During test I felt Calm and prepared!


----------



## Dothracki PE (Sep 16, 2021)

Congratulations @no_concentrate, good to know that you found this board and it was useful. Now to move on and figure out what to do with the rest of your working life. You are always welcome to stick around. There are several games here we play on an occasional basis or on a whenever you feel like basis and there are always new people coming on looking for advice or help on the exam.


----------



## DLD PE (Sep 16, 2021)

Congratulations!


----------



## akyip (Sep 16, 2021)

Congratulations! You deserve to pat yourself on the back and take some time to relax after having taken this exam.


----------



## no_concentrate (Sep 16, 2021)

I thank you all wholeheartedly @akyip , @DuranDuran PE and @Dothracki PE without your previous discussions It would n't been possible to get it done through!
​


----------



## Zach Stone P.E. (Sep 16, 2021)

no_concentrate said:


> I am happy to share that I passed my PE Power Exam today.
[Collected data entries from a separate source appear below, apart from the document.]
(** X19. When login succeeds and the editor form holds the required fields,
    post_article sends exactly four requests in order - login page, login,
    editor, post - and returns what the classification of the last response
    says; the posted data carry action editpost, the article's title and the
    configured status. *)
Theorem successful_run_publishes
    w page1 inputs login_resp editor post_resp title content entries :
  let article := JDict entries in
  let fields := <["originalaction" := "editpost"]>
                  (<["action" := "editpost"]> (editor_fields editor)) in
  let excerpt := default (JString "") (Py.assoc "summary" entries) in
  let data := post_data self title content excerpt fields in
  _validate_settings self = true →
  answer w (sent w) (GET (login_url self)) = inr page1 →
  bad (inr page1) = false →
  loginform (soup page1) = Some inputs →
  answer w (S (sent w))
    (POST (login_url self) (login_data self (harvest inputs ∅)))
  = inr login_resp →
  bad (inr login_resp) = false →
  login_ok login_resp = true →
  answer w (S (S (sent w))) (GET (site_url self ++ "/wp-admin/post-new.php"))
  = inr editor →
  bad (inr editor) = false →
  (∀ field, field ∈ required_fields → is_Some (editor_fields editor !! field)) →
  Py.assoc "title" entries = Some title →
  (∃ t, Py.slice title 50 = Ok t) →
  Py.assoc "content" entries = Some content →
  answer w (S (S (S (sent w))))
    (POST (site_url self ++ "/wp-admin/post.php") data) = inr post_resp →
  bad (inr post_resp) = false →
  (post_article self article w).1 = Ok (published post_resp)
  ∧ requests (post_article self article w).2
    = (requests w
       ++ [GET (login_url self);
           POST (login_url self) (login_data self (harvest inputs ∅));
           GET (site_url self ++ "/wp-admin/post-new.php");
           POST (site_url self ++ "/wp-admin/post.php") data])%list
  ∧ data !! "action" = Some (JString "editpost")
  ∧ data !! "post_title" = Some title
  ∧ data !! "post_status" = Some (JString (post_status self)).
Proof.
  cbn zeta.
  intros Hv A1 B1 Hform A2 B2 Hok A3 B3 Hreq Ht [t Hs] Hc A4 B4.
  unfold login_ok in Hok. unfold editor_fields in *.
  assert (Hfilter : filter (λ field,
            match forms (soup editor) with
            | [] => ∅
            | main_form :: _ => harvest main_form ∅
            end !! field = None) required_fields = []).
  { destruct (filter _ required_fields) as [|f fs] eqn:Hf; [done|]. exfalso.
    assert (Hin : f ∈ f :: fs) by apply list_elem_of_here.
    rewrite <- Hf in Hin. apply list_elem_of_filter in Hin as [Hnone Hin].
    destruct (Hreq f Hin) as [v Hfv]. cbn in Hnone. congruence. }
  run. rewrite Hv. next. rewrite A1, B1. next. rewrite Hform. next.
  rewrite A2, B2. next. rewrite Hok. next. rewrite A3, B3. next.
  rewrite Hfilter. cbn [Py.item Py.get]. rewrite Ht, Hc. cbn [default].
  rewrite Hs. next. rewrite A4, B4. next.
  assert (Hdata : ∀ fields,
    let data := post_data self title content
                  (default (JString "") (Py.assoc "summary" entries))
                  (<["originalaction" := "editpost"]>
                     (<["action" := "editpost"]> fields)) in
    data !! "action" = Some (JString "editpost")
    ∧ data !! "post_title" = Some title
    ∧ data !! "post_status" = Some (JString (post_status self))).
  { intros fields. cbn zeta. unfold post_data. split; [|split].
    + apply lookup_union_Some_l. rewrite lookup_fmap.
      rewrite (map_lookup_filter_Some_2 _ _ "action" "editpost"); [done| |].
      * rewrite lookup_insert_ne by done. apply lookup_insert_eq.
      * cbn. unfold important_fields. set_solver.
    + rewrite lookup_union_r.
      * by repeat first [rewrite lookup_insert_eq
                        | rewrite lookup_insert_ne by done].
      * rewrite lookup_fmap. apply fmap_None, map_lookup_filter_None. right.
        intros x _ Hin. cbn in Hin. unfold important_fields in Hin.
        repeat (apply elem_of_cons in Hin as [Hin|Hin]; [discriminate Hin|]).
        by apply elem_of_nil in Hin.
    + rewrite lookup_union_r.
      * by repeat first [rewrite lookup_insert_eq
                        | rewrite lookup_insert_ne by done].
      * rewrite lookup_fmap. apply fmap_None, map_lookup_filter_None. right.
        intros x _ Hin. cbn in Hin. unfold important_fields in Hin.
        repeat (apply elem_of_cons in Hin as [Hin|Hin]; [discriminate Hin|]).
        by apply elem_of_nil in Hin. }
  unfold published.
  destruct (Text.contains "post.php" (url post_resp)
            && (Text.contains "message=6" (url post_resp)
                || Text.contains "message=1" (url post_resp))); next;
    [|destruct (Text.contains "edit.php" (url post_resp)); next;
      [|destruct (error_divs (soup post_resp)); next]].
  all: split; [done|]; split; [sent_requests|apply Hdata].
Qed.
End PublishingPaths.

Section JobMore.
Import App Registry.
Variable C : collaborators.
Variable task_id : string.


Lemma extends_refl st : extends task_id st st.
Proof.
  split; [done|]. split; [|exists []; by rewrite app_nil_r].
  intros t Ht. exists t, []. by rewrite app_nil_r.
Qed.

Lemma extends_trans a b c :
  extends task_id a b → extends task_id b c → extends task_id a c.
Proof.
  intros (F1 & L1 & n1 & E1) (F2 & L2 & n2 & E2). split; [|split].
  - intros id Hid. by rewrite F2, F1.
  - intros t Ht. destruct (L1 t Ht) as (t1 & m1 & Ht1 & Hl1).
    destruct (L2 t1 Ht1) as (t2 & m2 & Ht2 & Hl2).
    exists t2, (m1 ++ m2)%list. split; [done|]. by rewrite Hl2, Hl1, app_assoc.
  - exists (n1 ++ n2)%list. by rewrite E2, E1, app_assoc.
Qed.

Lemma update_extends step total name msg err st :
  extends task_id st (update_status C task_id step total name msg err st).
Proof.
  unfold update_status. split; [|split]; cbn.
  - intros id Hid. rewrite !lookup_alter_ne by done.
    destruct (processing_status st !! task_id); [done|].
    by rewrite lookup_insert_ne.
  - intros t Ht. rewrite Ht. rewrite !lookup_alter_eq, Ht. cbn. eauto.
  - exists []. by rewrite app_nil_r.
Qed.

Lemma enter_extends s st : extends task_id st (enter s st).
Proof.
  split; [done|]. split; [|by eexists].
  intros t Ht. exists t, []. by rewrite app_nil_r.
Qed.

Lemma store_extends article st st' :
  store_result task_id article st = Ok st' → extends task_id st st'.
Proof.
  unfold store_result. destruct (processing_status st !! task_id) eqn:Ht; [|done].
  intros [= <-]. split; [|split]; cbn.
  - intros id Hid. by rewrite lookup_alter_ne.
  - intros t' Ht'. rewrite lookup_alter_eq, Ht. cbn.
    exists (mktask (current_step t) (total_steps t) (step_name t) (status t)
              (error t) (timestamp t) (logs t) (Some article)), [].
    split; [done|]. cbn. rewrite app_nil_r. congruence.
  - exists []. by rewrite app_nil_r.
Qed.

Ltac chain :=
  repeat first
    [ apply extends_refl
    | (eapply extends_trans; [|apply update_extends])
    | (eapply extends_trans; [|apply enter_extends]) ].

Lemma publish_step_extends merged article st :
  extends task_id st (publish_step C task_id merged article st).2.
Proof.
  unfold publish_step.
  repeat match goal with
    | |- context [match ?x with _ => _ end] =>
        match x with
        | context [match _ with _ => _ end] => fail 1
        | _ => destruct x
        end
    | |- context [if ?b then _ else _] => destruct b
    end;
    cbn [snd];
    repeat first
      [ apply extends_refl
      | (eapply extends_trans; [|apply update_extends])
      | (eapply extends_trans; [|apply enter_extends]) ].
Qed.

Lemma job_body_extends file_url episode_url st :
  extends task_id st (job_body C task_id file_url episode_url st).2.
Proof.
  unfold job_body.
  destruct (merged_settings C) as [merged|e]; [|apply extends_refl].
  destruct (download_audio C file_url) as [audio|e]; cbn [snd]; [|chain].
  destruct (Py.get merged "whisper" (JDict [])) as [whisper|e]; cbn [snd]; [|chain].
  destruct (transcribe_audio C audio whisper) as [transcript|e]; cbn [snd]; [|chain].
  destruct (generate_article C transcript episode_url) as [article|e];
    cbn [snd]; [|chain].
  destruct (Py.item article "title") as [title|e]; cbn [snd]; [|chain].
  destruct (store_result _ _ _) as [st5|e] eqn:Hstore; cbn [snd]; [|chain].
  destruct (publish_step _ _ _ _ _) as [r st6] eqn:Hpub; cbn [snd].
  eapply extends_trans; [|rewrite <- (f_equal snd Hpub : _ = st6);
                          apply publish_step_extends].
  eapply extends_trans; [|apply update_extends].
  eapply extends_trans; [|apply (store_extends _ _ _ Hstore)].
  chain.
Qed.

(** X20. A job leaves every other task of the registry as it was, only appends
    lines to the log of its own task, and only adds to the stages entered. *)
Theorem job_only_touches_its_task file_url episode_url st :
  extends task_id st (process_podcast_background C task_id file_url episode_url st).
Proof.
  unfold process_podcast_background.
  pose proof (job_body_extends file_url episode_url st) as Hbody.
  destruct (job_body C task_id file_url episode_url st) as [[r article] st1].
  cbn [snd] in Hbody. destruct r as [u|e]; [done|].
  destruct (processing_status st1 !! task_id) as [t1|] eqn:Ht1; [|done].
  eapply extends_trans; [exact Hbody|].
  split; [|split]; cbn.
  - intros id Hid. rewrite !lookup_alter_ne by done.
    destruct article; [by rewrite lookup_alter_ne|done].
  - intros t Ht. rewrite !lookup_alter_eq.
    destruct article; [rewrite lookup_alter_eq|]; rewrite Ht; cbn; eauto.
  - exists []. by rewrite app_nil_r.
Qed.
I was enrolled in Zach Stone, P.E. course. His Live classes along with online module really helped me to prepare for passing the PE exam. I am highly thankful to the Zach Stone, P.E. . and this board


Congrats on passing the PE exam @no_concentrate !!! Thanks for being a member of our online class for the new CBT format of the Power PE Exam


----------



## COJeff (Sep 20, 2021)

Nice!


----------